Que cette avidité du Comte Struensée laquelle est inexcusable, ait été réfléchie & préméditée, c'est ce qui se voit par la manœuvre adroite qu’il a inventée uniquement pour pouvoir obtenir & prendre cet argent, sans que personne le sût.

Pour y réussîr il résolut d’abord d’abolir ce que l'on nommoit le Trésor (cétoit une Somme mise en réserve pour les cas pressans & imprévus) & de le faire entrer dans la caisse publique. Mais comme pour venir à la caisse publique, il falloit qu’elle passst par le Cabinet il proposa au Roi d’en prendre 250000 écus, pour en former une Caisse particulière du Cabinet, qui seroit sous sa seule direction.
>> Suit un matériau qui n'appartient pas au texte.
(** * ExpressionEvaluator: the filter-condition evaluator, embedded and verified

    The development follows the C++ sources of the library:
    - [include/enums.h], [include/key.h], [include/filter_structs.h]: the data
      model (operator enumerations, [ValueType], [Key], the expression
      structs);
    - the linear-search translation unit ([LanguageParser::parse] resolving
      keys with [std::find_if]), embedded in [Module Linear];
    - the hash-map translation unit ([LanguageParser::parse] building a
      [std::unordered_map] per call), embedded in [Module Hashed];
    - [benchmark/chatgpt.cpp]: the builders of the records and of the chain
      conditions the benchmarks evaluate.

    A [throw ParseException(msg)] is an explicit error result; every function
    that can throw returns a [Result].  The one operation of the sources
    whose behaviour C++ leaves undefined and whose compiled code does not
    return, the division of [INT64_MIN] by [-1], is the third result,
    [Crash]. *)

From Stdlib Require Import ZArith Bool List Lia.
From Stdlib Require Import Strings.String Strings.Ascii.
From Stdlib Require Import Floats.SpecFloat.
From stdpp Require Import base option list gmap strings pretty.

Local Open Scope Z_scope.

(** ** include/enums.h *)

Inductive ArithmeticOperations := ADD | SUBTRACT | MULTIPLY | DIVIDE.

Inductive ComparisonOperations :=
  EQUAL | NOT_EQUAL | GREATER_THAN | LESS_THAN | GREATER_EQUAL | LESS_EQUAL.

Inductive LogicalOperations := AND | OR | NOT | NONE.

(** ** Machine numbers

    [int64_t] is a [Z] kept in the signed 64-bit range; [+], [-] and [*]
    reduce their mathematical result back into that range (two's-complement
    wrap-around, which is what the compiled code does where the C++ standard
    leaves signed overflow undefined).  The quotient of [/] is in range but
    for [INT64_MIN / -1]; there the division instruction raises a hardware
    exception and the process is killed (see [Crash] and [arith_int64]). *)

Definition int64_min : Z := - 2 ^ 63.
Definition int64_max : Z := 2 ^ 63 - 1.

Definition in_int64 (z : Z) : Prop := int64_min <= z <= int64_max.

Definition wrap64 (z : Z) : Z := (z + 2 ^ 63) mod 2 ^ 64 - 2 ^ 63.

(** [double] is IEEE-754 binary64: 53 bits of precision, exponent bound 1024,
    round to nearest even.  [S754_nan] stands for every NaN. *)

Definition double : Type := spec_float.

Definition prec64 : Z := 53.
Definition emax64 : Z := 1024.

Definition dadd : double -> double -> double := SFadd prec64 emax64.
Definition dsub : double -> double -> double := SFsub prec64 emax64.
Definition dmul : double -> double -> double := SFmul prec64 emax64.
Definition ddiv : double -> double -> double := SFdiv prec64 emax64.

(** [static_cast<double>(z)] for an [int64_t] [z]. *)
Definition double_of_int64 (z : Z) : double :=
  binary_normalize prec64 emax64 z 0 false.

(** The [double] nearest to [m * 2^e]. *)
Definition dyadic (m e : Z) : double :=
  binary_normalize prec64 emax64 m e false.

(** The literal [0.0]. *)
Definition dzero : double := S754_zero false.

(** The six relational operators of C++ on [double]. *)
Definition deq (l r : double) : bool := SFeqb l r.
Definition dne (l r : double) : bool := negb (SFeqb l r).
Definition dgt (l r : double) : bool := SFltb r l.
Definition dlt (l r : double) : bool := SFltb l r.
Definition dge (l r : double) : bool := SFleb r l.
Definition dle (l r : double) : bool := SFleb l r.

(** The relational operators of [std::string]: lexicographic on the
    characters taken as unsigned bytes, a proper prefix being smaller. *)
Definition seq (l r : string) : bool := Strings.String.eqb l r.
Definition sne (l r : string) : bool := negb (Strings.String.eqb l r).
Definition sgt (l r : string) : bool := Strings.String.ltb r l.
Definition slt (l r : string) : bool := Strings.String.ltb l r.
Definition sge (l r : string) : bool := Strings.String.leb r l.
Definition sle (l r : string) : bool := Strings.String.leb l r.

(** ** include/key.h *)

(** [using ValueType = std::variant<int64_t, double, std::string, bool>] *)
Inductive ValueType :=
| VInt (z : Z)
| VDouble (d : double)
| VString (s : string)
| VBool (b : bool).

(** [std::variant::index()]: the position of the active alternative. *)
Definition index (v : ValueType) : nat :=
  match v with
  | VInt _ => 0%nat
  | VDouble _ => 1%nat
  | VString _ => 2%nat
  | VBool _ => 3%nat
  end.

Record Key := mkKey { getName : string; getValue : ValueType }.

(** [Key::setValue]: the name stays, the value is replaced as a whole. *)
Definition setValue (k : Key) (value : ValueType) : Key :=
  mkKey (getName k) value.

(** ** include/filter_structs.h *)

Record UnaryExpression := mkUnary {
  u_op : ComparisonOperations;
  u_key : string;
  u_value : ValueType }.

Record BinaryExpression := mkBinary {
  left_key : string;
  arith_op : ArithmeticOperations;
  right_key : string;
  comp_op : ComparisonOperations;
  b_value : ValueType }.

(** [std::variant<UnaryExpression, BinaryExpression>] *)
Inductive Expression :=
| Unary (e : UnaryExpression)
| Binary (e : BinaryExpression).

Record SubExpression := mkSub {
  expr : Expression;
  prev_logical_op : LogicalOperations }.

Record FilterCondition := mkCondition {
  sub_expressions : list SubExpression }.

(** ** include/parser.h: ParseException

    One constructor for each message a [throw] of the sources builds;
    [what] gives the message back. *)

Inductive ParseException :=
| UnknownExpressionType
| UnsupportedLogicalOperation
| DivisionByZeroException
| UnsupportedArithmeticOperation
| ArithmeticRequiresNumeric
| ComparisonRequiresSameType
| UnsupportedComparisonOperation
| UnsupportedComparisonForBoolean
| UnsupportedTypeForComparison
| KeyNotFoundException (keyName : string).

Definition what (e : ParseException) : string :=
  match e with
  | UnknownExpressionType => "Unknown expression type"
  | UnsupportedLogicalOperation => "Unsupported logical operation"
  | DivisionByZeroException => "Division by zero"
  | UnsupportedArithmeticOperation => "Unsupported arithmetic operation"
  | ArithmeticRequiresNumeric => "Arithmetic operations require numeric types"
  | ComparisonRequiresSameType => "Comparison requires operands of the same type"
  | UnsupportedComparisonOperation => "Unsupported comparison operation"
  | UnsupportedComparisonForBoolean => "Unsupported comparison operation for boolean"
  | UnsupportedTypeForComparison => "Unsupported type for comparison"
  | KeyNotFoundException keyName => "Key not found: " +:+ keyName
  end.

(** The four error kinds under which the exceptions are documented. *)
Inductive ErrorKind := TypeMismatch | KeyNotFound | DivisionByZero | UnsupportedOperation.

Definition kind (e : ParseException) : ErrorKind :=
  match e with
  | ComparisonRequiresSameType | ArithmeticRequiresNumeric => TypeMismatch
  | KeyNotFoundException _ => KeyNotFound
  | DivisionByZeroException => DivisionByZero
  | UnknownExpressionType | UnsupportedLogicalOperation
  | UnsupportedArithmeticOperation | UnsupportedComparisonOperation
  | UnsupportedComparisonForBoolean | UnsupportedTypeForComparison =>
      UnsupportedOperation
  end.

(** ** Results: a value, a thrown exception, or a crash

    [Crash] is the outcome of an operation that neither returns nor throws:
    its behaviour is undefined in C++ and the compiled code is killed by a
    signal (SIGFPE).  No [catch] sees it. *)

Inductive Result (A : Type) :=
| Ok (a : A)
| Throw (e : ParseException)
| Crash.
Arguments Ok {A} a.
Arguments Throw {A} e.
Arguments Crash {A}.

#[global] Instance Result_ret : MRet Result := fun A a => Ok a.

#[global] Instance Result_bind : MBind Result := fun A B k r =>
  match r with
  | Ok a => k a
  | Throw e => Throw e
  | Crash => Crash
  end.

Definition throws {A : Type} (r : Result A) : Prop := exists e, r = Throw e.

(** The call does not return a value: it throws, or it crashes. *)
Definition fails {A : Type} (r : Result A) : Prop := throws r \/ r = Crash.

Definition fails_with {A : Type} (r : Result A) (k : ErrorKind) : Prop :=
  exists e, r = Throw e /\ kind e = k.

(** ** evaluateArithmetic (the same text in both translation units)

    The enumerations are closed, so the [default:] arms of the two switches
    cannot be reached and have no counterpart here. *)

(** The switch of the branch taken when both operands hold [int64_t].
    [DIVIDE] guards against [r == 0] only: [return l / r] is then executed
    also for [INT64_MIN / -1], whose quotient [2^63] is not an [int64_t];
    that division is undefined behaviour and the compiled code is killed by
    SIGFPE.  Every other quotient is in range, and truncated toward zero. *)
Definition arith_int64 (l : Z) (op : ArithmeticOperations) (r : Z)
  : Result ValueType :=
  match op with
  | ADD => Ok (VInt (wrap64 (l + r)))
  | SUBTRACT => Ok (VInt (wrap64 (l - r)))
  | MULTIPLY => Ok (VInt (wrap64 (l * r)))
  | DIVIDE =>
      if r =? 0 then Throw DivisionByZeroException
      else if (l =? int64_min) && (r =? -1) then Crash
      else Ok (VInt (wrap64 (Z.quot l r)))
  end.

(** The switch of the branch taken when both operands are numeric and at
    least one holds [double]. *)
Definition arith_double (l : double) (op : ArithmeticOperations) (r : double)
  : Result ValueType :=
  match op with
  | ADD => Ok (VDouble (dadd l r))
  | SUBTRACT => Ok (VDouble (dsub l r))
  | MULTIPLY => Ok (VDouble (dmul l r))
  | DIVIDE =>
      if deq r dzero then Throw DivisionByZeroException
      else Ok (VDouble (ddiv l r))
  end.

Definition evaluateArithmetic
    (left : ValueType) (op : ArithmeticOperations) (right : ValueType)
  : Result ValueType :=
  match left, right with
  | VInt l, VInt r => arith_int64 l op r
  | VInt l, VDouble r => arith_double (double_of_int64 l) op r
  | VDouble l, VInt r => arith_double l op (double_of_int64 r)
  | VDouble l, VDouble r => arith_double l op r
  | _, _ => Throw ArithmeticRequiresNumeric
  end.

(** ** The linear-search translation unit *)

Module Linear.

(** [evaluateComparison]: one switch per alternative; the one for [bool] has
    only the two equality cases and a throwing [default:]. *)
Definition evaluateComparison
    (left : ValueType) (op : ComparisonOperations) (right : ValueType)
  : Result bool :=
  if negb (Nat.eqb (index left) (index right)) then
    Throw ComparisonRequiresSameType
  else
    match left, right with
    | VInt l, VInt r =>
        match op with
        | EQUAL => Ok (l =? r)
        | NOT_EQUAL => Ok (negb (l =? r))
        | GREATER_THAN => Ok (l >? r)
        | LESS_THAN => Ok (l <? r)
        | GREATER_EQUAL => Ok (l >=? r)
        | LESS_EQUAL => Ok (l <=? r)
        end
    | VDouble l, VDouble r =>
        match op with
        | EQUAL => Ok (deq l r)
        | NOT_EQUAL => Ok (dne l r)
        | GREATER_THAN => Ok (dgt l r)
        | LESS_THAN => Ok (dlt l r)
        | GREATER_EQUAL => Ok (dge l r)
        | LESS_EQUAL => Ok (dle l r)
        end
    | VString l, VString r =>
        match op with
        | EQUAL => Ok (seq l r)
        | NOT_EQUAL => Ok (sne l r)
        | GREATER_THAN => Ok (sgt l r)
        | LESS_THAN => Ok (slt l r)
        | GREATER_EQUAL => Ok (sge l r)
        | LESS_EQUAL => Ok (sle l r)
        end
    | VBool l, VBool r =>
        match op with
        | EQUAL => Ok (Bool.eqb l r)
        | NOT_EQUAL => Ok (negb (Bool.eqb l r))
        | _ => Throw UnsupportedComparisonForBoolean
        end
    | _, _ => Throw ComparisonRequiresSameType
    end.

(** [getValueFromKey]: [std::find_if] returns the first [Key] whose name is
    [keyName]. *)
Fixpoint getValueFromKey (keys : list Key) (keyName : string)
  : Result ValueType :=
  match keys with
  | [] => Throw (KeyNotFoundException keyName)
  | k :: rest =>
      if Strings.String.eqb (getName k) keyName then Ok (getValue k)
      else getValueFromKey rest keyName
  end.

(** The two arms of the [if / else if] on the alternative held by
    [subExpr.expr]; the final [else] cannot be reached. *)
Definition evaluateExpression (keys : list Key) (e : Expression)
  : Result bool :=
  match e with
  | Unary expr =>
      keyValue ← getValueFromKey keys (u_key expr);
      evaluateComparison keyValue (u_op expr) (u_value expr)
  | Binary expr =>
      leftValue ← getValueFromKey keys (left_key expr);
      rightValue ← getValueFromKey keys (right_key expr);
      arithResult ← evaluateArithmetic leftValue (arith_op expr) rightValue;
      evaluateComparison arithResult (comp_op expr) (b_value expr)
  end.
C'est ainsi que le Comte Struensée eut la facilité de recevoir & de retenir des Sommes considérables, sans que personne put le découvrir.

Aussi dirigea-t-il si bien cette Caisse que quoique dans le temps de sa création (qui étoit le mois d'Avril 1771.) elle consistât en 250000 écus; à la fin du mois de mai suivant il ne s’y trouvoit plus que 118000 Rdlr, & cependant la caisse n’avoit eu de débours que des présens de cette nature.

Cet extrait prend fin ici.